* I was hoping for a bit more referencing to other economists from this opinion piece in Foreign Policy which argues that recent Nobel price winning economist William Nordhaus is actually facing quite a lot of criticism from climate scientists and activists for always putting economic growth ahead of fast action on climate change. (I am, of course, aware of Pindyck's criticism of the sort of models Nordhaus - I think - pioneered, but I really wanted to hear more from someone other than this writer.) Anyway, some good points are made (assuming this is a correct account of Nordhaus' work):
So how do economists get away with believing that these extreme temperatures are somehow okay? Because the Nordhaus model tells us that even the worst catastrophes will not really hurt the global economy all that much. Maybe a percentage point or two at the most, by the end of the century—much less than the cost of immediate action.
How do they figure this? Because if climate breakdown ends up starving and displacing a few hundred million impoverished Africans and Asians, that will register as only a tiny blip in GDP. After all, poor people don’t add much “value” to the global economy. The same goes for things like insects and birds and wildlife, so it doesn’t matter if global warming continues to accelerate mass extinction. From the perspective of capital, what most of us see as tremendous ethical and even existential problems literally don’t count.
What is more, Nordhaus reasons that the sectors most vulnerable to global warming—agricultural, forestry, and fishing—contribute relatively little to global GDP, only about 4 percent. So even if the entire global agricultural system were to collapse in the future, the costs, in terms of world GDP, would be minimal.
These arguments obviously offend common sense. And indeed, scientists have been quick to critique them. It’s absurd to believe that the global economy would just keep chugging along despite a collapse in the world’s food supply. And mass extinction of species poses a very real threat to the web of life itself, on which all of human civilization depends. Plus, Nordhaus doesn’t factor in the possibility of feedback loops that could kick in—Arctic methane release, ice-albedo feedback, and others we can’t yet predict—pushing us way beyond 3.5 degrees. No amount of wealth would be enough to help future generations navigate such a total system collapse.
The piece also argues:
The first step is to realize that high levels of GDP are in fact not necessary for high levels of human well-being. True, social indicators are generally correlated with GDP per capita, but it’s a saturation curve: Past a certain point, more GDP adds little to human well-being. Take the United States, for example. In 1975, America’s GDP per capita was only half its present levels, in real terms. And yet wages were higher, happiness levels were higher, and the poverty rate was lower.

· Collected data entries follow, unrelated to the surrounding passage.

(* ===== verification/SrecRoundtrip.v ===== *)
(** * S-record tools: format and round trip

    What bin2srec prints is a list of S-record lines whose data records cover
    the selected bytes in order; srec2bin reads such a list back into the same
    bytes.  The two programs are composed: [srec2bin (bin2srec file) = file]. *)

From S2P Require Import Prelude.
From S2P Require Import Stdio.
From S2P Require Import Bin2Srec.
From S2P Require Bin2Srec Srec2Bin.

(** ** The text of a record, without the running checksum *)

Definition hex_bytes (bs : list Z) : list Z := mjoin (fmt_X 2 <$> bs).

(** The address as [n] bytes, most significant first. *)
Fixpoint be_bytes (n : nat) (address : Z) : list Z :=
  match n with
  | O => []
  | S i => address / 256 ^ Z.of_nat i mod 256 :: be_bytes i address
  end.

(** The sum a record's checksum complements. *)
Definition sum8 (bs : list Z) : Z := foldl (fun a b => u8 (a + b)) 0 bs.

Definition rec_body (ab : nat) (address : Z) (data : list Z) : list Z :=
  (Z.of_nat ab + Z.of_nat (length data) + 1) :: be_bytes ab address ++ data.

(** A data record line, without its newline. *)
Definition rec_line (ab : nat) (address : Z) (data : list Z) : list Z :=
  83 :: (47 + Z.of_nat ab) :: hex_bytes (rec_body ab address data)
    ++ fmt_X 2 (255 - sum8 (rec_body ab address data)).

Lemma land_shiftr_byte address i :
  Z.land (Z.shiftr address (Z.shiftl (Z.of_nat i) 3)) 255 = address / 256 ^ Z.of_nat i mod 256.
Proof.
  rewrite land_255, Z.shiftl_mul_pow2, Z.shiftr_div_pow2 by lia.
  change (2 ^ 3) with 8. rewrite Z.mul_comm, Z.pow_mul_r by lia. done.
Qed.

Lemma be_bytes_ok n address : bytes_ok (be_bytes n address).
Proof.
  induction n as [|n IH]; simpl; constructor; [|done]. apply Z.mod_pos_bound. lia.
Qed.

Lemma be_bytes_length n address : length (be_bytes n address) = n.
Proof. induction n; simpl; lia. Qed.

Lemma foldl_u8_byte bs a : is_byte a -> is_byte (foldl (fun a b => u8 (a + b)) a bs).
Proof. revert a. induction bs as [|b bs IH]; intros a H; simpl; auto with nios. Qed.

Lemma sum8_byte bs : is_byte (sum8 bs).
Proof. apply foldl_u8_byte. by vm_compute. Qed.

Lemma print_address_eq n address ck :
  Bin2Srec.print_address n address ck
  = (hex_bytes (be_bytes n address), foldl (fun a b => u8 (a + b)) ck (be_bytes n address)).
Proof.
  revert ck. induction n as [|i IH]; intros ck; [done|].
  cbn [Bin2Srec.print_address be_bytes foldl]. rewrite land_shiftr_byte, IH. done.
Qed.

Lemma print_data_eq data ck :
  Bin2Srec.print_data data ck = (hex_bytes data, foldl (fun a b => u8 (a + b)) ck data).
Proof.
  revert ck. induction data as [|b data IH]; intros ck; [done|].
  cbn [Bin2Srec.print_data foldl]. by rewrite IH.
Qed.

Lemma hex_bytes_app a b : hex_bytes (a ++ b) = hex_bytes a ++ hex_bytes b.
Proof. unfold hex_bytes. by rewrite fmap_app, join_app. Qed.

Lemma hex_bytes_printable bs : Forall (fun c => 48 <= c <= 70) (hex_bytes bs).
Proof.
  induction bs as [|b bs IH]; [constructor|].
  apply Forall_app. split; [apply fmt_X_printable | done].
Qed.

Lemma hex_bytes_length bs : bytes_ok bs -> length (hex_bytes bs) = (2 * length bs)%nat.
Proof.
  induction 1 as [|b bs Hb Hbs IH]; [done|].
  change (hex_bytes (b :: bs)) with (fmt_X 2 b ++ hex_bytes bs).
  rewrite length_app, fmt_X2_length, IH by done. simpl. lia.
Qed.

Even more interestingly, some countries have high levels of human development with relatively low GDP per capita—and we the United States can learn a lot from them. Europe’s GDP per capita is 40 percent less than that of the United States, and yet it has better social indicators in virtually every category. Costa Rica has higher life expectancy than the United States and happiness levels that rival Scandinavia, with one-fifth of America’s GDP per capita.
How is this possible? It all comes down to distribution. In 1975, America gave a greater share of national income to workers than it does today. And Europe invests more in social goods like public health care and education than the United States does. This raises the question: If Europe can outperform the United States with significantly less income, then does the American economy really need to keep growing?Interesting.
These arguments obviously offend common sense.
ReplyDeleteNordhaus is a sociopath. What a disgusting rationale: those people don't contribute to GDP so their death is irrelevant.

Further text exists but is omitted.